While there are ‘no simplistic solutions’, Alessi said mitigating measures can be taken and that the EHR has a part to play in helping to address the issue of physician burnout. ‘The data and information can play a significant role in managing burnout if applied correctly. A use case is one I introduced personally into my general practice in England, where we had teams of people looking after populations. This meant we had doctors and nurses working in a way where the continuity of care was delivered via the clinical records.’
He outlined how his practice instituted a system whereby they monitored the time patients spent with each clinician and the wait before they were seen, the backlog of letters to be managed, the number and waits associated checking lab results, and the number of visits awaiting completion. ‘This gave us a view of how well each individual was managing with the workload,’ he continued. ‘When we noted deteriorations in performance, we immediately instituted a process where we offered extra support – such as reduced workload till they caught up.
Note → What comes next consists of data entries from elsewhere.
#[global] Instance boolean_inline_laws : InlineEncodableLaws CatBoolean bool (λ _, True).
Proof.
  intros b _. eexists; split; [done|]. split; [by destruct b|]. split; [destruct b; enc_bytes|by destruct b].
Qed.
#[global] Instance integer_inline_laws : InlineEncodableLaws CatInteger Z is_i64.
Proof.
  intros v Hv. eexists; split; [done|]. split; [apply length_i64|]. split; [apply be_bytes_is_bytes|].
  cbn. f_equal. by apply i64_round_trip.
Qed.
#[global] Instance double_inline_laws : InlineEncodableLaws CatDouble Z is_u64.
Proof.
  intros v Hv. eexists; split; [done|]. split; [apply length_u64|]. split; [apply be_bytes_is_bytes|].
  cbn. f_equal. by apply double_round_trip.
Qed.
#[global] Instance decimal_inline_laws : InlineEncodableLaws CatDecimal Decimal decimal_valid.
Proof.
  intros [i f] [Hi Hf]. eexists; split; [done|]. cbn [decode_inline decimal_inline ENCODED_LENGTH_ID].
  rewrite decimal_build_spec. cbn [dec_integer dec_fractional] in *. split; [rewrite !length_app; by enc_len|]. split; [enc_bytes|].
  unfold DecimalBytes.as_decimal. rewrite take_app_length' by (by enc_len).
  rewrite drop_app_length', take_app_length' by (by enc_len). by rewrite i64_round_trip, u64_round_trip.
Qed.
#[global] Instance duration_inline_laws : InlineEncodableLaws CatDuration Duration duration_valid.
Proof.
  intros [m d n] (Hm & Hd & Hn). eexists; split; [done|]. cbn [decode_inline duration_inline ENCODED_LENGTH_ID].
  rewrite duration_build_spec. cbn [du_months du_days du_nanos] in *. split; [rewrite !length_app; by enc_len|]. split; [enc_bytes|].
  unfold DurationBytes.as_duration. rewrite take_app_length' by (by enc_len).
  rewrite (drop_app_length' _ _ DurationBytes.MONTHS_LENGTH), take_app_length' by (by enc_len).
  rewrite (app_assoc (Prim.encode_u32 m)).
  rewrite drop_app_length', take_app_length' by (rewrite ?length_app; by enc_len).
  by rewrite !u32_round_trip, u64_round_trip.
Qed.

Section chrono_laws.
Context `{ChronoLaws}.
Lemma zone_round_trip z :
  zone_valid z → ∃ b, Zone.encode z = Val b ∧ length b = 4%nat ∧ is_bytes b ∧ Zone.decode b = Val z.
Proof.
  destruct z as [tz|o]; simpl; intros Hz.
  - apply list_elem_of_lookup in Hz as [k Hk].
    pose proof (lookup_lt_Some _ _ _ Hk). pose proof tz_table_length.
    destruct (tz_decode_encode (Z.of_nat k)) as (tz' & Hd & He); [unfold NUM_TZS in *; lia|].
    assert (tz' = tz) as ->.
    { unfold decode_tz in Hd. rewrite (proj2 (Z.ltb_lt _ _)), Nat2Z.id, Hk in Hd by lia. by injection Hd. }
    exists (Prim.encode_u32 (Z.of_nat k)); split; [by rewrite He|]. split; [apply length_u32|]. split; [apply be_bytes_is_bytes|].
    unfold Zone.decode. rewrite u32_round_trip by (unfold is_u32, NUM_TZS in *; lia).
    rewrite (proj2 (Z.ltb_lt _ _)) by lia. by rewrite Hd.
  - pose proof (offset_range o). assert (is_i32 (local_minus_utc o)) by (unfold is_i32; lia).
    eexists; split; [done|]. split; [apply length_i32|]. split; [apply be_bytes_is_bytes|].
    unfold Zone.decode. rewrite i32_round_trip by done. unfold Prim.decode_u32. rewrite encode_i32_spec by done.
    rewrite be_bytes_value by (change (256 ^ Z.of_nat 4) with (2 ^ 32); lia).
    unfold NUM_TZS. destruct (Z.ltb_spec (local_minus_utc o + 2 ^ 31) 596); [lia|]. by rewrite offset_inverse.
Qed.
#[global] Instance date_inline_laws : InlineEncodableLaws CatDate NaiveDate (λ _, True).
Proof.
  intros d _. eexists; split; [done|]. cbn [decode_inline date_inline ENCODED_LENGTH_ID].
  rewrite date_build_spec. split; [rewrite !length_app; by enc_len|]. split; [enc_bytes|].
  unfold DateBytes.as_naive_date. rewrite take_app_length' by (by enc_len).
  rewrite i32_round_trip by apply num_days_range. by rewrite num_days_inverse.
Qed.
Lemma date_time_decodes t (rest : bytes) :
  date_time_valid t →
  DateTimeBytes.as_naive_date_time
    (Prim.encode_i64 (timestamp t) ++ Prim.encode_u32 (timestamp_subsec_nanos t) ++ rest) = Val t.
Proof.
  intros Ht. unfold DateTimeBytes.as_naive_date_time. rewrite take_app_length' by (by enc_len).
  rewrite drop_app_length', take_app_length' by (by enc_len).
  rewrite i64_round_trip, u32_round_trip by (apply timestamp_range || apply nanos_range).
  by rewrite timestamp_inverse.
Qed.
#[global] Instance date_time_inline_laws : InlineEncodableLaws CatDateTime NaiveDateTime date_time_valid.
Proof.
  intros t Ht. eexists; split; [done|]. cbn [decode_inline date_time_inline ENCODED_LENGTH_ID].
  rewrite date_time_build_spec. split; [rewrite !length_app; by enc_len|]. split; [enc_bytes|].
  by apply date_time_decodes.
Qed.
#[global] Instance date_time_tz_inline_laws : InlineEncodableLaws CatDateTimeTZ DateTimeTZ date_time_tz_valid.
Proof.
  intros d [Ht Hz]. destruct (zone_round_trip _ Hz) as (z & He & Hlen & Hb & Hd).
  exists (Prim.encode_i64 (timestamp (naive_utc d)) ++ Prim.encode_u32 (timestamp_subsec_nanos (naive_utc d)) ++
          z ++ [0]).
  split; [by apply date_time_tz_build_spec|]. split; [rewrite !length_app, Hlen; by enc_len|].
  split; [apply Forall_app_2; [apply be_bytes_is_bytes|]; apply Forall_app_2; [apply be_bytes_is_bytes|];
          apply Forall_app_2; [done|]; enc_bytes|].
  cbn [decode_inline date_time_tz_inline]. unfold DateTimeTZBytes.as_date_time.
  rewrite date_time_decodes by done. cbn [mbind exec_bind].
  rewrite (app_assoc (Prim.encode_i64 _)), drop_app_length', take_app_length'
    by (rewrite ?length_app; by enc_len || by rewrite Hlen).
  rewrite Hd. simpl. by rewrite zoned_inverse.
Qed.
End chrono_laws.
(* ===== verification/Structs.v ===== *)
(** * Values and structs: [encoding/value/value.rs], [encoding/value/struct_bytes.rs]

    A [Value] of every type, its category, and the encoding of structs: the id
    of the definition, the number of fields, and for each field its id, the
    category of its value and the value, strings and nested structs with a
    variable-length size in front.

    The fields of a struct are a [HashMap]; the list here is the order in which
    it is iterated, which the language leaves open.  Decoding inserts the fields
    in the order in which they are read. *)
From stdpp Require Import strings.
From S2P Require Import Prelude Bytes Decimal Duration Layout TimeZones Values.

Inductive EncodingError := StructFieldValueTooLarge (len : Z) | UnexpectedEndOfEncodedStruct.

Definition u16 (z : Z) : Z := z mod 2 ^ 16.
Definition is_u16 (z : Z) : Prop := 0 ≤ z < 2 ^ 16.

Inductive Value `{ChronoZoned} :=
| VBoolean (b : bool)
| VInteger (i : Z)
| VDouble (bits : Z)
| VDecimal (d : Decimal)
| VDate (d : NaiveDate)
| VDateTime (t : NaiveDateTime)
| VDateTimeTZ (t : DateTimeTZ)
| VDuration (d : Duration)
| VString (s : bytes)
| VStruct (definition_key : bytes) (fields : list (Z * Value)).

Section values.
Context `{ChronoZoned}.

Definition value_type (v : Value) : ValueType :=
  match v with
  | VBoolean _ => TyBoolean
  | VInteger _ => TyInteger
  | VDouble _ => TyDouble
  | VDecimal _ => TyDecimal
  | VDate _ => TyDate
  | VDateTime _ => TyDateTime
  | VDateTimeTZ _ => TyDateTimeTZ
  | VDuration _ => TyDuration
  | VString _ => TyString
  | VStruct key _ => TyStruct key
  end.
Definition category (v : Value) : ValueTypeCategory := VType.category (value_type v).

(** ** Variable-length sizes *)
Definition VLE_IS_U32_FLAG : Z := 128.
Definition VLE_U32_LEN_MASK : Z := 2 ^ 31.
Definition MAX_VALUE_SIZE : Z := VLE_U32_LEN_MASK - 1.
Definition VLE_SINGLE_BYTE_MAX_SIZE : Z := VLE_IS_U32_FLAG - 1.

Definition append_length_as_vle (len : Z) (buf : bytes) : exec EncodingError bytes :=
  if len <=? VLE_SINGLE_BYTE_MAX_SIZE then Val (buf ++ [u8 len])
  else if len <=? MAX_VALUE_SIZE then Val (buf ++ be_bytes 4 (Z.lor (u32 len) VLE_U32_LEN_MASK))
  else Err (StructFieldValueTooLarge len).

Definition read_bytes_increment_offset (n : nat) (offset : nat) (buf : bytes) : exec EncodingError (bytes * nat) :=
  if (length buf <? offset + n)%nat then Err UnexpectedEndOfEncodedStruct
  else Val (take n (drop offset buf), (offset + n)%nat).
Definition read_slice_increment_offset (n : Z) (offset : nat) (buf : bytes) : exec EncodingError (bytes * nat) :=
  if Z.of_nat (length buf) <? Z.of_nat offset + n then Err UnexpectedEndOfEncodedStruct
  else Val (take (Z.to_nat n) (drop offset buf), (offset + Z.to_nat n)%nat).

Definition read_vle_increment_offset (offset : nat) (buf : bytes) : exec EncodingError (Z * nat) :=
  b ← unwrap (buf !! offset);
  if Z.land b VLE_IS_U32_FLAG =? 0 then
    '(bs, offset) ← read_bytes_increment_offset 1 offset buf; Val (be_value bs, offset)
  else
    '(bs, offset) ← read_bytes_increment_offset 4 offset buf;
    Val (Z.land (be_value bs) (Z.lnot VLE_U32_LEN_MASK), offset).

(** ** Encoding *)
Definition inline_bytes (e : outcome bytes) (buf : bytes) : exec EncodingError bytes :=
  bs ← lift e; Val (buf ++ bs).

Fixpoint encode_value_into (value : Value) (buf : bytes) : exec EncodingError bytes :=
  match value with
  | VString s => buf ← append_length_as_vle (Z.of_nat (length s)) buf; Val (buf ++ s)
  | VStruct key fields =>
      id ← lift (DefinitionKey.definition_id key);
      buf ← append_length_as_vle (Z.of_nat (length fields)) (buf ++ id);
      (fix encode_fields (fields : list (Z * Value)) (buf : bytes) : exec EncodingError bytes :=
         match fields with
         | [] => Val buf
         | (idx, value) :: fields =>
             let buf := buf ++ be_bytes 2 idx in
             let buf := buf ++ Category.to_bytes (category value) in
             buf ← encode_value_into value buf;
             encode_fields fields buf
         end) fields buf
  | VBoolean v => inline_bytes (encode_inline CatBoolean v) buf
  | VInteger v => inline_bytes (encode_inline CatInteger v) buf
  | VDouble v => inline_bytes (encode_inline CatDouble v) buf
  | VDecimal v => inline_bytes (encode_inline CatDecimal v) buf
  | VDate v => inline_bytes (encode_inline CatDate v) buf
  | VDateTime v => inline_bytes (encode_inline CatDateTime v) buf
  | VDateTimeTZ v => inline_bytes (encode_inline CatDateTimeTZ v) buf
  | VDuration v => inline_bytes (encode_inline CatDuration v) buf
  end.
Definition encode_struct_into (key : bytes) (fields : list (Z * Value)) (buf : bytes) : exec EncodingError bytes :=
  encode_value_into (VStruct key fields) buf.
(** [StructBytes::build] unwraps. *)
Definition build_struct (key : bytes) (fields : list (Z * Value)) : outcome bytes :=
  match encode_struct_into key fields [] with Val b => Val b | _ => Panic end.

(** ** Decoding *)
Definition read_inline {T} (category : ValueTypeCategory) `{!InlineEncodable category T} (inj : T → Value)
    (offset : nat) (buf : bytes) : exec EncodingError (Value * nat) :=
  '(bs, offset) ← read_bytes_increment_offset (EncLen.length (ENCODED_LENGTH_ID category T)) offset buf;
  v ← lift (decode_inline category bs);
  Val (inj v, offset).

(** [HashMap::insert]. *)
Fixpoint insert_field (idx : Z) (v : Value) (fields : list (Z * Value)) : list (Z * Value) :=
  match fields with
  | [] => [(idx, v)]
  | (i, w) :: fields => if i =? idx then (i, v) :: fields else (i, w) :: insert_field idx v fields
  end.

Fixpoint decode_struct_increment_offset (fuel : nat) (offset : nat) (buf : bytes)
  : exec EncodingError (bytes * list (Z * Value) * nat) :=
  match fuel with
  | O => Panic
  | S fuel =>
      '(id, offset) ← read_bytes_increment_offset DefinitionID.LENGTH offset buf;
      let definition_key := DefinitionKey.build DefinitionStruct (DefinitionID.build (DefinitionID.as_uint id)) in
      '(n_fields, offset) ← read_vle_increment_offset offset buf;
      '(fields, offset) ← decode_fields fuel n_fields offset buf [];
      Val (definition_key, fields, offset)
  end
with decode_fields (fuel : nat) (n_fields : Z) (offset : nat) (buf : bytes) (fields : list (Z * Value))
  : exec EncodingError (list (Z * Value) * nat) :=
  match fuel with
  | O => Panic
  | S fuel =>
      if n_fields <=? 0 then Val (fields, offset)
      else
        '(idx, offset) ← read_bytes_increment_offset 2 offset buf;
        '(category, offset) ← read_bytes_increment_offset 1 offset buf;
        category ← lift (Category.from_bytes category);
        '(value, offset) ←
          match category with
          | CatBoolean => read_inline CatBoolean VBoolean offset buf
          | CatInteger => read_inline CatInteger VInteger offset buf
          | CatDouble => read_inline CatDouble VDouble offset buf
          | CatDecimal => read_inline CatDecimal VDecimal offset buf
          | CatDate => read_inline CatDate VDate offset buf
          | CatDateTime => read_inline CatDateTime VDateTime offset buf
          | CatDateTimeTZ => read_inline CatDateTimeTZ VDateTimeTZ offset buf
          | CatDuration => read_inline CatDuration VDuration offset buf
          | CatString =>
              '(len, offset) ← read_vle_increment_offset offset buf;
              '(s, offset) ← read_slice_increment_offset len offset buf;
              s ← lift (as_str s);
              Val (VString s, offset)
          | CatStruct =>
              '(key, nested, offset) ← decode_struct_increment_offset fuel offset buf;
              Val (VStruct key nested, offset)
          end;
        decode_fields fuel (n_fields - 1) offset buf (insert_field (be_value idx) value fields)
  end.

(** [as_struct]: decodes from the start of the bytes and unwraps.  Every struct
    and every field takes at least one byte, so the fuel never runs out. *)
Definition as_struct (bs : bytes) : outcome (bytes * list (Z * Value)) :=
  match decode_struct_increment_offset (S (S (length bs))) 0 bs with
  | Val (key, fields, _) => Val (key, fields)
  | _ => Panic
  end.
End values.
(* ===== verification/Attributes.v ===== *)
(** * Attribute vertices: [encoding/graph/thing/vertex_attribute.rs],
    [encoding/graph/common/value_hasher.rs] and the attributes of
    [encoding/graph/thing/vertex_generator.rs]

    The key of an attribute is its prefix byte, its type and an id that starts
    with the category of the value.  Values of fixed size are in the id; a string
    of up to 16 bytes too, with its length in the last byte; longer strings and
    structs are hashed, and a tail byte tells values of the same hash apart: the
    keys with the same hash are scanned for the value, and a new value takes a
    tail that is not in use. *)
From stdpp Require Import strings.
From S2P Require Import Prelude BTree Bytes MemoryStore Buffer LendingIter Mvcc Keyspaces Snapshot Dependency Decimal Duration Layout TimeZones Values Structs.

Import KeyRangeOps.

(** ** Type ids *)
Module TypeID.
Definition LENGTH : nat := 2.
Definition to_bytes (id : Z) : bytes := be_bytes LENGTH id.
Definition decode (b : bytes) : Z := be_value b.
Definition increment (id : Z) : option Z := if id + 1 <? 2 ^ 16 then Some (id + 1) else None.
Definition decrement (id : Z) : option Z := if 0 <=? id - 1 then Some (id - 1) else None.
End TypeID.

Definition THING_VERTEX_LENGTH_PREFIX_TYPE : nat := (1 + TypeID.LENGTH)%nat.

(** ** Ids of values of fixed size: [InlinePrimitiveID] *)
Module InlineID.
Section inline.
Context {T : Type} (category : ValueTypeCategory) `{!InlineEncodable category T}.
Definition LENGTH : nat := (ValueTypeBytes.CATEGORY_LENGTH + EncLen.length (ENCODED_LENGTH_ID category T))%nat.
(** Writes the category and the value to the start of the slice. *)
Definition write (value : T) (bs : bytes) : outcome (nat * bytes) :=
  encoded ← encode_inline category value;
  if (length bs <? ValueTypeBytes.CATEGORY_LENGTH + length encoded)%nat then Panic
  else
    let bs := copy_at 0 (Category.to_bytes category) bs in
    let bs := copy_at ValueTypeBytes.CATEGORY_LENGTH encoded bs in
    Val ((ValueTypeBytes.CATEGORY_LENGTH + length encoded)%nat, bs).
Definition build (value : T) : outcome bytes :=
  '(_, bs) ← write value (replicate LENGTH 0); Val bs.
Definition read (id : bytes) : outcome T :=
  bs ← into_array (EncLen.length (ENCODED_LENGTH_ID category T)) (drop ValueTypeBytes.CATEGORY_LENGTH id);
  decode_inline category bs.
End inline.
End InlineID.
This both identified impending problems very early and put in remediation immediately. We did not have a single episode of burnout in the years that followed, despite increasing workload and throughput as well as serial introductions of new EHR processes.’
He suggests the EHR can be used as a ‘clinical extender’ in this context; as the vehicle to communicate with the patient, with the important issue being to try to keep that connection as personal as possible between patient and clinician, such as using a named person to communicate.’ However, he stressed the importance of thinking carefully before deployment of new systems and taking the perspective of the clinical staff into account as well as that of the administrative staff and patients.
Evidence remains that EHRs contribute to physician burnout, such as from a 2017 study published in the Annals of Family Medicine (AFM) which found that primary care physicians spend more than 50% of their time working on tasks associated with EHRs instead of caring directly for patients. A similar 2016 study published in the Annals of Internal Medicine (AIM) found that ‘for every hour physicians provide direct clinical face time to patients, nearly two additional hours are spent on EHR and desk work within the clinic day’ with further tasks performed outside office hours.
In a recent Mayo Clinic update – based on extensive research on physician burnout – findings suggest physician well-being is improving, but physicians remain at high risk for burnout, depression and depersonalisation, compared to other professionals. Researchers from Mayo Clinic, the American Medical Association and Stanford University collaborated in the national survey of physicians across more than 20 specialties to assess any changes between the previous study in 2014 and the original survey in 2011. While burnout varies by specialist, overall reported levels of burnout and satisfaction with work-life integration improved between 2014 and 2017 – but only to 2011 levels. More than 30,000 physicians were invited to participate in the electronic survey; just over 5,000 responded.
Profile:
Dr Charles Alessi is Chief Clinical Officer for the Healthcare Information and Management Systems Society (HIMSS); senior advisor to Public Health England and lead around dementia and ageing. He is also a former Chair of the National Association of Primary Care in England (the national body representing the hospital sector including primary care). The HIMSS is a global advisor and thought leader supporting the transformation of health through information and technology.